(** [Decimal::to_string]. *)
Definition to_chars (d : Decimal) : outcome (list ascii) :=
  let sign := if (units_ d <? 0) || (nano_ d <? 0) then ["-"%char] else [] in
  u ← units_magnitude (units_ d);
  f ← nano_magnitude (nano_ d);
  if f =? 0 then mret (sign ++ udec u)
  else
    let buf := frac_digits 9 f [] in
    mret (sign ++ udec u ++ ["."%char] ++ take (trim_len buf 9) buf).

Definition to_string (d : Decimal) : outcome string :=
  l ← to_chars d; mret (string_of_list_ascii l).

(** The two digit loops of [Decimal::from_string]; each returns what it
    accumulated and the rest of the input. *)
Fixpoint scan_units (l : list ascii) (units : Z) (any : bool)
    : outcome (Z * bool * list ascii) :=
  match l with
  | c :: l' =>
      if is_digit c
      then m ← checked W64 (units * 10);
           u ← checked W64 (m + digit_val c);
           scan_units l' u true
      else mret (units, any, l)
  | [] => mret (units, any, l)
  end.

Fixpoint scan_nano (l : list ascii) (nano scale : Z) (any : bool)
    : outcome (Z * bool * list ascii) :=
  match l with
  | c :: l' =>
      if is_digit c
      then p ← checked W64 (digit_val c * scale);
           n ← checked W32 (nano + wrap W32 p);
           scan_nano l' n (Z.quot scale 10) true
      else mret (nano, any, l)
  | [] => mret (nano, any, l)
  end.

(** [Decimal::from_string] after the sign. *)
Definition from_digits (neg : bool) (s : list ascii) : outcome (option Decimal) :=
  '(u, any, rest) ← scan_units s 0 false;
  '(n, any, ok) ←
    (match rest with
     | [] => mret (0, any, true)
     | c :: rest' =>
         if bool_decide (c ≠ "."%char) && bool_decide (c ≠ ","%char)
         then mret (0, any, false)
         else '(n, any, rest'') ← scan_nano rest' 0 (Z.quot kNano 10) any;
              mret (n, any, match rest'' with [] => true | _ => false end)
     end);
  if negb ok then mret None
  else if negb any then mret None
  else
    u' ← (if neg then checked W64 (- u) else mret u);
    n' ← (if neg then checked W32 (- n) else mret n);
    d ← decimal u' n'; mret (Some d).

Definition from_chars (s : list ascii) : outcome (option Decimal) :=
  match s with
  | [] => mret None
  | c :: s' =>
      if bool_decide (c = "-"%char) || bool_decide (c = "+"%char)
      then from_digits (bool_decide (c = "-"%char)) s'
      else from_digits false s
  end.

Definition from_string (s : string) : outcome (option Decimal) :=
  from_chars (list_ascii_of_string s).

(** ** Money *)

Record Money := MkMoney { currency : string; amount : Decimal }.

======

Activity
Only lines containing the word "udec" should be copied from the material above.

Answer for this exercise
  if f =? 0 then mret (sign ++ udec u)
    mret (sign ++ udec u ++ ["."%char] ++ take (trim_len buf 9) buf).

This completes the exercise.